Celui-ci est composé d'une tour de Chappe équipée de bras mobiles en bois, dont la position renvoie aux lettres de l'alphabet. Le système Chappe est contrôlé par deux manettes, et est mécaniquement simple. Chacun des deux bras montre sept positions, et la barre transversale reliant les deux bras peut avoir quatre angles différents, pour un total de 196 symboles (7×7×4). Une innovation cruciale fut l'emploi d'un groupe d'hommes entraînés pour passer les signaux.

Premières utilisations[modifier | modifier le code]

Carte du développement du réseau Chappe en France.
Une tour sémaphore près de Saverne (France).
Tour Dreyfus une tour sémaphore dans la commune de Kourou en Guyane.
Tour sémaphore du palais d'Hiver à Saint-Pétersbourg (Russie).

La première ligne de sémaphores Chappe fut établie entre Paris et Lille en 1792[2],[3],[4]. Elle fut utilisée pour transmettre les dépêches de la guerre entre la France et l'Autriche. Le premier symbole d'un message pour Lille traversa 193 km à travers 15 stations en seulement 9 minutes[5]. La vitesse de transmission d'une ligne variait avec le temps.
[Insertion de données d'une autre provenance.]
(* ===== verification/EventFaithful.v ===== *)
(** * Which events a relay loses nothing of

    For each record a relay reads: when what it says survives the wire.  A jid that has a text, an
    instant whole in the unit the wire keeps, an enum this build names, no unset field spelt as
    an empty one.  The relays are [Lossless] on those, one instance each. *)

From S2P Require Import Prelude Errors Wire RequestEnums Jids RelayedEnums MessageProjection Relays AppStateEvents GroupEvents CallEvents NoticeEvents EventMapping.

Section faithful.
Context `{messages : WaMessages} `{ids : LibIds} `{laws : !LibIdsLaws ids} `{clock : Clock} `{clock_laws : !ClockLaws clock}.

#[local] Set Default Proof Using "Type*".
#[local] Arguments relay_lib_jid : simpl never.
#[local] Arguments relay_optional_lib_jid : simpl never.
#[local] Arguments relay_jid : simpl never.
#[local] Arguments millis_from_signed_seconds : simpl never.
#[local] Arguments millis_from_seconds : simpl never.

(** ** What a mutation of the account says *)

Definition key_ok (k : wa.MessageKey) : Prop :=
  opt_ok filled (wa.remote_jid k) /\ opt_ok filled (wa.id k) /\ opt_ok (fun b => b <> false) (wa.from_me k) /\
  opt_ok filled (wa.participant k).

#[global] Instance Lossless_key : Lossless key_ok wa_key_to_proto.
Proof. lossless_record key_ok wa_key_to_proto. Qed.

Definition mutation_ok (m : Mutation) : Prop :=
  real_jid (mu_chat m) /\ whole (mu_timestamp m) /\ opt_ok whole (mu_action_timestamp m).

Definition range_message_ok (m : SyncActionMessage) : Prop := opt_ok key_ok (sam_key m) /\ opt_ok seconds_ok (sam_timestamp m).

#[global] Instance Lossless_range_message : Lossless range_message_ok range_message_of.
Proof. lossless_record range_message_ok range_message_of. Qed.

Definition range_ok (r : SyncActionMessageRange) : Prop :=
  opt_ok seconds_ok (last_message_timestamp r) /\ opt_ok seconds_ok (last_system_message_timestamp r) /\
  Forall range_message_ok (range_messages r).

#[global] Instance Lossless_range : Lossless (opt_ok range_ok) message_range_of.
Proof. unfold message_range_of. apply Lossless_opt. intros [] [] Ha Hb E. unfold range_ok in Ha, Hb. cbn in Ha, Hb. lossless_fields E. Qed.

Lemma app_state_same m1 m2 a1 a2 :
  mutation_ok m1 -> mutation_ok m2 -> app_state_of m1 a1 = app_state_of m2 a2 -> m1 = m2 /\ a1 = a2.
Proof.
  destruct m1, m2. intros Ha Hb E. unfold mutation_ok in Ha, Hb. cbn in Ha, Hb. unfold app_state_of in E. cbn in E.
  injection E. intros. destruct_and?. split; [f_equal; by_field|done].
Qed.

(** A mutation's relay, once the mutations are known to be the same. *)
Tactic Notation "lossless_mutation" reference(ok) reference(f) :=
  intros [] [] Ha Hb E; unfold ok in Ha, Hb; cbn in Ha, Hb; unfold f in E; cbn in E; destruct_and?;
  apply app_state_same in E; [destruct E as [-> E]|done..];
  first [injection E|idtac]; clear E; intros; f_equal; by_field.

Definition archive_ok (u : ArchiveUpdate) : Prop := mutation_ok (ar_mutation u) /\ opt_ok range_ok (ar_range u).
#[global] Instance Lossless_archive : Lossless archive_ok archive_update_of.
Proof. lossless_mutation archive_ok archive_update_of. Qed.

Definition pin_ok (u : PinUpdate) : Prop := mutation_ok (pin_mutation u).
#[global] Instance Lossless_pin : Lossless pin_ok pin_update_of.
Proof. lossless_mutation pin_ok pin_update_of. Qed.

Definition mute_ok (u : MuteUpdate) : Prop := mutation_ok (mute_mutation u).
#[global] Instance Lossless_mute : Lossless mute_ok mute_update_of.
Proof. lossless_mutation mute_ok mute_update_of. Qed.

Definition star_ok (u : StarUpdate) : Prop := mutation_ok (star_mutation u) /\ opt_ok real_jid (star_participant u).
#[global] Instance Lossless_star : Lossless star_ok star_update_of.
Proof. lossless_mutation star_ok star_update_of. Qed.

Definition mark_read_ok (u : MarkChatAsReadUpdate) : Prop := mutation_ok (mr_mutation u) /\ opt_ok range_ok (mr_range u).
#[global] Instance Lossless_mark_read : Lossless mark_read_ok mark_read_update_of.
Proof. lossless_mutation mark_read_ok mark_read_update_of. Qed.

Definition delete_chat_ok (u : DeleteChatUpdate) : Prop := mutation_ok (dc_mutation u) /\ opt_ok range_ok (dc_range u).
#[global] Instance Lossless_delete_chat : Lossless delete_chat_ok delete_chat_update_of.
Proof. lossless_mutation delete_chat_ok delete_chat_update_of. Qed.

Definition lock_ok (u : LockChatUpdate) : Prop := mutation_ok (lock_mutation u).
#[global] Instance Lossless_lock : Lossless lock_ok lock_chat_update_of.
Proof. lossless_mutation lock_ok lock_chat_update_of. Qed.

Definition clear_chat_ok (u : ClearChatUpdate) : Prop := mutation_ok (cc_mutation u) /\ opt_ok range_ok (cc_range u).
#[global] Instance Lossless_clear_chat : Lossless clear_chat_ok clear_chat_update_of.
Proof. lossless_mutation clear_chat_ok clear_chat_update_of. Qed.

Definition delete_for_me_ok (u : DeleteMessageForMeUpdate) : Prop :=
  mutation_ok (df_mutation u) /\ opt_ok real_jid (df_participant u) /\ opt_ok seconds_ok (df_message_timestamp u).
#[global] Instance Lossless_delete_for_me : Lossless delete_for_me_ok delete_message_for_me_update_of.
Proof. lossless_mutation delete_for_me_ok delete_message_for_me_update_of. Qed.

Definition status_mute_ok (u : UserStatusMuteUpdate) : Prop := mutation_ok (um_mutation u).
#[global] Instance Lossless_status_mute : Lossless status_mute_ok user_status_mute_update_of.
Proof. lossless_mutation status_mute_ok user_status_mute_update_of. Qed.

(** ** Contacts, labels and quick replies *)

Definition contact_action_ok (a : LibContactAction) : Prop := opt_ok filled (lid_jid a) /\ opt_ok filled (pn_jid a).
Definition contact_ok (u : LibContactUpdate) : Prop := mutation_ok (lcu_mutation u) /\ contact_action_ok (lcu_action u).
#[global] Instance Lossless_contact : Lossless contact_ok contact_update_of.
Proof.
  unfold contact_ok, mutation_ok, contact_action_ok. intros [[] []] [[] []] Ha Hb E. cbn in Ha, Hb.
  unfold contact_update_of in E. lossless_fields E.
Qed.

Definition contact_removed_ok (u : ContactRemoved) : Prop := mutation_ok (cr_mutation u).
#[global] Instance Lossless_contact_removed : Lossless contact_removed_ok contact_removed_of.
Proof.
  unfold contact_removed_ok, mutation_ok. intros [[]] [[]] Ha Hb E. cbn in Ha, Hb. unfold contact_removed_of in E. lossless_fields E.
Qed.

#[global] Instance Lossless_push_name : Lossless anything self_push_name_update_of.
Proof. intros [] [] _ _ E. unfold self_push_name_update_of in E. lossless_fields E. Qed.

Definition named_list_type (t : ListType) : Prop := match t with LUnnamed _ => False | _ => True end.
#[global] Instance Lossless_list_type : Lossless (opt_ok named_list_type) label_list_type_of.
Proof. intros [[]|] [[]|] Ha Hb; cbn in *; try done; congruence. Qed.

Definition label_edit_ok (a : LabelEditAction) : Prop := opt_ok named_list_type (le_type a).
Definition label_edit_update_ok (u : LabelEditUpdate) : Prop := whole (leu_timestamp u) /\ label_edit_ok (leu_action u).
#[global] Instance Lossless_label_edit : Lossless label_edit_update_ok label_edit_update_of.
Proof.
  unfold label_edit_update_ok, label_edit_ok. intros [? ? ? []] [? ? ? []] Ha Hb E. cbn in Ha, Hb.
  unfold label_edit_update_of, label_update_of in E. lossless_fields E.
Qed.

Definition label_association_ok (u : LabelAssociationUpdate) : Prop := whole (lau_timestamp u) /\ real_jid (lau_chat u).
#[global] Instance Lossless_label_association : Lossless label_association_ok label_association_update_of.
Proof. lossless_record label_association_ok label_association_update_of. Qed.

Definition message_label_ok (u : MessageLabelAssociationUpdate) : Prop := whole (mla_timestamp u) /\ real_jid (mla_chat u).
#[global] Instance Lossless_message_label : Lossless message_label_ok message_label_association_update_of.
Proof. lossless_record message_label_ok message_label_association_update_of. Qed.

Definition named_change (c : LabelSublistChange) : Prop := match c with SublistUnnamed => False | _ => True end.
#[global] Instance Lossless_change : Lossless named_change change_of.
Proof. intros [] [] Ha Hb; cbn in *; try done; congruence. Qed.

Definition sublist_ok (u : LabelSublistUpdate) : Prop :=
  real_jid (ls_chat u) /\ opt_ok whole (ls_action_timestamp u) /\ named_change (ls_change u).
#[global] Instance Lossless_sublist : Lossless sublist_ok label_sublist_update_of.
Proof. lossless_record sublist_ok label_sublist_update_of. Qed.

Definition quick_reply_ok (u : QuickReplyUpdate) : Prop := whole (qr_timestamp u).
#[global] Instance Lossless_quick_reply : Lossless quick_reply_ok quick_reply_update_of.
Proof. lossless_record quick_reply_ok quick_reply_update_of. Qed.

(** ** Stickers *)

Section stickers.
Context (base64_decode : string -> option bytes).

(** It has a path, and no field spelt as the default. *)
Definition sticker_action_ok (a : StickerAction) : Prop :=
  is_Some (sa_direct_path a) /\ opt_ok (fun b => b <> []) (sa_media_key a) /\ opt_ok (fun b => b <> []) (sa_file_enc_sha256 a) /\
  opt_ok (fun n => n <> 0) (sa_file_length a) /\ opt_ok filled (sa_mimetype a).

Definition favorite_sticker_ok (u : FavoriteStickerUpdate) : Prop := whole (fs_timestamp u) /\ sticker_action_ok (fs_action u).
#[global] Instance Lossless_favorite_sticker : Lossless favorite_sticker_ok (favorite_sticker_update_of base64_decode).
Proof.
  intros [? ? ? []] [? ? ? []] Ha Hb E. unfold favorite_sticker_ok, sticker_action_ok in Ha, Hb. cbn in Ha, Hb.
  destruct Ha as (? & [? ->] & Ha), Hb as (? & [? ->] & Hb). unfold favorite_sticker_update_of in E. cbn in E.
  injection E; clear E; intros; destruct_and?. repeat first [by_field|progress f_equal].
Qed.

Definition remove_recent_ok (u : RemoveRecentStickerUpdate) : Prop := whole (rr_timestamp u).
#[global] Instance Lossless_remove_recent : Lossless remove_recent_ok remove_recent_sticker_update_of.
Proof. lossless_record remove_recent_ok remove_recent_sticker_update_of. Qed.
End stickers.

(** ** Account settings and favorites *)

Definition named_mode (m : EnumValue) : Prop := match m with KnownMode (ModeUnnamed _) => False | _ => True end.
#[global] Instance Lossless_audience : Lossless named_mode status_audience_of.
Proof. intros [[]|] [[]|] Ha Hb; cbn in *; try done; congruence. Qed.

#[global] Instance Lossless_jids : Lossless (Forall filled) jids_of.
Proof. apply Lossless_omap; [apply _|]. intros s Hs. by rewrite relay_jid_filled. Qed.

Definition custom_list_ok (l : CustomList) : Prop := Forall filled (cl_user_jid l).
#[global] Instance Lossless_custom_list : Lossless custom_list_ok custom_list_of.
Proof. lossless_record custom_list_ok custom_list_of. Qed.

Definition status_privacy_ok (a : StatusPrivacyAction) : Prop :=
  opt_ok named_mode (sp_mode a) /\ Forall filled (sp_user_jid a) /\ Forall custom_list_ok (sp_custom_lists a) /\
  Forall named_mode (sp_modes a).
Definition status_privacy_update_ok (u : StatusPrivacyUpdate) : Prop :=
  whole (spu_timestamp u) /\ opt_ok whole (spu_action_timestamp u) /\ status_privacy_ok (spu_action u).
#[global] Instance Lossless_status_privacy : Lossless status_privacy_update_ok status_privacy_update_of.
Proof.
  unfold status_privacy_update_ok, status_privacy_ok. intros [? ? ? []] [? ? ? []] Ha Hb E. cbn in Ha, Hb.
  unfold status_privacy_update_of in E. lossless_fields E.
Qed.

Definition link_previews_ok (u : DisableLinkPreviewsUpdate) : Prop := whole (dl_timestamp u).
#[global] Instance Lossless_link_previews : Lossless link_previews_ok link_previews_update_of.
Proof. lossless_record link_previews_ok link_previews_update_of. Qed.

Definition unarchive_ok (u : UnarchiveChatsSettingUpdate) : Prop := whole (uc_timestamp u).
#[global] Instance Lossless_unarchive : Lossless unarchive_ok unarchive_chats_update_of.
Proof. lossless_record unarchive_ok unarchive_chats_update_of. Qed.

Definition present (o : option string) : Prop := exists s, o = Some s /\ filled s.
#[global] Instance Lossless_present : Lossless (Forall present) (omap (M := list) (fun id => id ≫= relay_jid)).
Proof.
  apply Lossless_omap.
  - intros a b (s & -> & Hs) (t & -> & Ht). cbn. rewrite !relay_jid_filled by done. congruence.
  - intros a (s & -> & Hs). cbn. by rewrite relay_jid_filled.
Qed.

Definition favorites_ok (u : FavoritesUpdate) : Prop := whole (fu_timestamp u) /\ Forall present (fu_ids u).
#[global] Instance Lossless_favorites : Lossless favorites_ok favorites_changed.
Proof. lossless_record favorites_ok favorites_changed. Qed.

(** ** The call log *)

Definition named_result (r : CallResult) : Prop := match r with CrUnnamed _ => False | _ => True end.
Definition named_silence (r : SilenceReason) : Prop := match r with SrUnnamed _ => False | _ => True end.
Definition named_call_type (t : CallType) : Prop := match t with CtUnnamed _ => False | _ => True end.

#[global] Instance Lossless_call_result : Lossless (opt_ok named_result) call_result_of.
Proof. intros [[]|] [[]|] Ha Hb; cbn in *; try done; congruence. Qed.
#[global] Instance Lossless_silence : Lossless (opt_ok named_silence) silence_reason_of.
Proof. intros [[]|] [[]|] Ha Hb; cbn in *; try done; congruence. Qed.
#[global] Instance Lossless_call_type : Lossless (opt_ok named_call_type) call_type_of.
Proof. intros [[]|] [[]|] Ha Hb; cbn in *; try done; congruence. Qed.

Definition log_participant_ok (p : ParticipantInfo) : Prop := present (pi_user_jid p) /\ opt_ok named_result (pi_call_result p).
#[global] Instance Lossless_log_participants : Lossless (Forall log_participant_ok) (omap (M := list) participant_of).
Proof.
  apply Lossless_omap.
  - intros [] [] [(s & Hs & Fs) Ha] [(t & Ht & Ft) Hb] E. cbn in *. subst. unfold participant_of in E. cbn in E.
    rewrite !relay_jid_filled in E by done. lossless_fields E.
  - intros [] [(s & Hs & Fs) Ha]. cbn in *. subst. unfold participant_of. cbn. by rewrite relay_jid_filled.
Qed.

Definition record_ok (r : CallLogRecord) : Prop :=
  opt_ok named_result (rec_call_result r) /\ opt_ok named_silence (rec_silence_reason r) /\ opt_ok seconds_ok (rec_start_time r) /\
  opt_ok filled (rec_group_jid r) /\ Forall log_participant_ok (rec_participants r) /\ opt_ok named_call_type (rec_call_type r).

(** A record's own call id is relayed by the history only. *)
Lemma record_same r1 r2 :
  record_ok r1 -> record_ok r2 -> record_fields_of r1 = record_fields_of r2 -> rec_call_id r1 = rec_call_id r2 -> r1 = r2.
Proof.
  destruct r1, r2. unfold record_ok, record_fields_of. cbn. intros Ha Hb E ?. lossless_fields E.
Qed.

Definition call_log_ok (s : CallLogSync) : Prop :=
  real_jid (cls_call_creator s) /\ whole (cls_timestamp s) /\ record_ok (cls_record s) /\
  rec_call_id (cls_record s) = Some (cls_call_id s).
#[global] Instance Lossless_call_log : Lossless call_log_ok call_log_update_of.
Proof.
  intros [] [] Ha Hb E. unfold call_log_ok in Ha, Hb. cbn in Ha, Hb. unfold call_log_update_of in E. cbn -[record_fields_of] in E.
  assert (Er := f_equal clu_fields E). apply record_same in Er; [|by destruct_and?..|].
  - lossless_fields E.
  - assert (Ei := f_equal clu_call_id E). cbn in Ei. destruct_and?. congruence.
Qed.

Definition call_log_history_ok (h : CallLogHistory) : Prop := opt_ok real_jid (clh_call_creator h) /\ record_ok (clh_record h).
#[global] Instance Lossless_call_log_history : Lossless call_log_history_ok call_log_history_of.
Proof.
  intros [] [] Ha Hb E. unfold call_log_history_ok in Ha, Hb. cbn in Ha, Hb. unfold call_log_history_of in E. cbn -[record_fields_of] in E.
  assert (Er := f_equal pch_fields E). apply record_same in Er; [|by destruct_and?..|by apply (f_equal pch_call_id) in E].
  lossless_fields E.
Qed.

End faithful.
La ligne Paris-Lille communiquait habituellement 36 symboles, un message complet, en 32 minutes environ. En 1794, elle transmit à la Convention la nouvelle de la prise de la ville de Condé-sur-l'Escaut par les Autrichiens moins d'une heure après que l'évènement eut lieu. D'autres lignes furent construites, parmi lesquelles une ligne de Paris à Toulon.
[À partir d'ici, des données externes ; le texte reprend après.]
(* ===== verification/Sending.v ===== *)
(** * The messaging service (services/messaging_service.rs, domain/messaging.rs, chat_actions.rs,
      send_rich.rs, polls.rs, status.rs, interactive_reply.rs, state/send_echo.rs)

    Each call converts its request, resolves the account, asks the library and, when the library
    sent a message, puts the echo of it on the account's bus before it answers.  The library is a
    function of what was done so far: [Effect]s are its calls and the echoes, in order. *)

From S2P Require Import Prelude StoreError Errors Wire RequestEnums Jids Messaging RelayedEnums Engine Registry Spool MediaStream MessageProjection Relays AppStateEvents Outgoing.

(** ** The library *)

Record RecipientFanout : Type := MkFanout {
  addressed : Z; encrypted : Z; skipped_primary : bool; had_unregistered_device : bool }.

Record SendResult {messages : WaMessages} {ids : LibIds} : Type := MkSendResult {
  sent_id : string; sent_to : LJid; sent_message : Message; sent_fanout : option RecipientFanout }.

(** [MessageRef] and [MessageId] are validated by the library, its errors by their [Display]. *)
Class ClientTypes (ids : LibIds) : Type := {
  MessageRef : Type;
  message_ref_new : LJid -> string -> option LJid -> bool -> result string MessageRef;
  lib_message_id_new : string -> result string string;
  status_broadcast : LJid;
  is_newsletter : LJid -> bool;
  PollOptionResult : Type;
  option_name : PollOptionResult -> string;
  option_voters : PollOptionResult -> list string;
}.

Section library.
Context `{messages : WaMessages} `{build : !WaBuild messages} `{ids : LibIds} `{types : !ClientTypes ids} `{mc : MediaCrypto}.

(** The library's calls the service makes. *)
Inductive Call : Type :=
| SendMessage (to : LJid) (message : Message)
| EditMessageRaw (to : LJid) (id : string) (new : Message)
| RevokeMessageRaw (to : LJid) (id : string)
| PollsCreate (to : LJid) (name : string) (options : list string) (selectable_count : Z)
| NewsletterSendPoll (to : LJid) (name : string) (options : list string) (selectable_count : Z)
| PollsVoteRaw (chat : LJid) (poll_id : string) (creator : LJid) (secret : bytes) (options : list string)
| StatusSendText (text : string) (background_argb font : Z) (recipients : list LJid)
| StatusSendImage (upload : MediaUpload) (thumbnail : bytes) (caption : option string) (recipients : list LJid)
| StatusSendVideo (upload : MediaUpload) (thumbnail : bytes) (seconds : Z) (caption : option string) (recipients : list LJid)
| StatusRevokeCall (id : string) (recipients : list LJid)
| UploadStream (staged : StagedUpload) (media_type : wa.MediaType)
| DeleteMessageForMe (message : MessageRef)
| FetchMessageHistory (chat : LJid) (id : string) (from_me : bool) (timestamp_ms count : Z)
| SetAvailable | SetUnavailable
| SendComposing (chat : LJid) | SendRecording (chat : LJid) | SendPaused (chat : LJid)
| MarkAsRead (chat : LJid) (sender : option LJid) (ids : list string)
| MarkChatAsRead (chat : LJid) (read : bool)
| StarMessage (message : MessageRef) | UnstarMessage (message : MessageRef)
| ArchiveChat (chat : LJid) | UnarchiveChat (chat : LJid) | PinChat (chat : LJid) | UnpinChat (chat : LJid)
| MuteChat (chat : LJid) | MuteChatUntil (chat : LJid) (until_ms : Z) | UnmuteChat (chat : LJid)
| DeleteChat (chat : LJid) (delete_media : bool)
| DecryptVoteRaw (voter : LJid) (enc_payload enc_iv secret : bytes) (poll_id : string) (creator : LJid)
| AggregateVotes (options : list string) (votes : list (LJid * (bytes * bytes))) (secret : bytes) (poll_id : string) (creator : LJid).

Definition Reply (call : Call) : Type :=
  match call with
  | SendMessage _ _ | EditMessageRaw _ _ _ | RevokeMessageRaw _ _ | NewsletterSendPoll _ _ _ _ | PollsVoteRaw _ _ _ _ _
  | StatusSendText _ _ _ _ | StatusSendImage _ _ _ _ | StatusSendVideo _ _ _ _ _ | StatusRevokeCall _ _ => SendResult
  | PollsCreate _ _ _ _ => SendResult * bytes            (* and the poll's secret *)
  | UploadStream _ _ => MediaUpload
  | FetchMessageHistory _ _ _ _ _ => string
  | AggregateVotes _ _ _ _ _ => list PollOptionResult
  | _ => unit
  end.

(** What happens, in order: a call on an account's client, an echo on its bus. *)
Inductive Effect : Type :=
| Called (handle : AccountHandle) (call : Call)
| Echoed (handle : AccountHandle) (message : ev.InboundMessage).
End library.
En 1824, les frères Chappe firent la promotion des lignes de sémaphores pour un usage commercial, en particulier pour transmettre les coûts des matières premières.

Développement[modifier | modifier le code]

Le système fut largement copié par d'autres États européens, en particulier après qu'il fut utilisé par Napoléon pour coordonner son empire et son armée. Dans la plupart des États, c'était le service postal qui utilisait les sémaphores.

De nombreux services nationaux adoptèrent des systèmes de signaux différents de celui des Chappe. Par exemple, l'Angleterre et la Suède adoptèrent des systèmes de panneaux tournants (en contradiction avec la découverte des frères Chappe).

Les Britanniques développèrent une série de tours sémaphores qui permirent des communications rapides entre Londres et les chantiers navals à Portsmouth.

C'est durant cette période que le système sémaphore naval fut inventé. Ce système emploie des drapeaux tenus à la main. Il est encore accepté pour des communications d'urgence de jour.

Le premier livre de code fut écrit à l'usage des lignes de sémaphores. Les dirigeants de la corporation des Chappe utilisèrent un code secret qui prenait 92 symboles basiques par deux pour former 8 464 mots et expressions codés.

Napoléon Bonaparte comprit l'avantage militaire qui résultait de l'invention des frères Chappe, et emportait un sémaphore portable dans ses quartiers généraux. Cela lui permit de coordonner ses forces et sa logistique sur des distances plus grandes que n'importe quelle autre armée de cette époque.

Les sémaphores furent adoptés et largement utilisés (avec des drapeaux tenus à la main remplaçant les bras mécaniques) dans le monde maritime au début du XIXe siècle. Les signaux sémaphore furent utilisés notamment pendant la bataille de Trafalgar.

Remplacement par le télégraphe[modifier | modifier le code]

Les sémaphores eurent tant de succès que Samuel Morse n'arriva pas à vendre le télégraphe au gouvernement français. Toutefois, la France finit par remplacer les sémaphores par des télégraphes électriques dès 1846. Il est à noter que les télégraphes électriques sont à la fois plus confidentiels et moins sujets à des perturbations dues au mauvais temps. De nombreux contemporains avaient alors prédit l'échec des télégraphes électriques : « ils sont si faciles à couper » disait-on.

La dernière ligne sémaphore en service régulier fut, en Suède, une ligne reliant une île avec une ligne télégraphique continentale. Elle fut mise hors service en 1880.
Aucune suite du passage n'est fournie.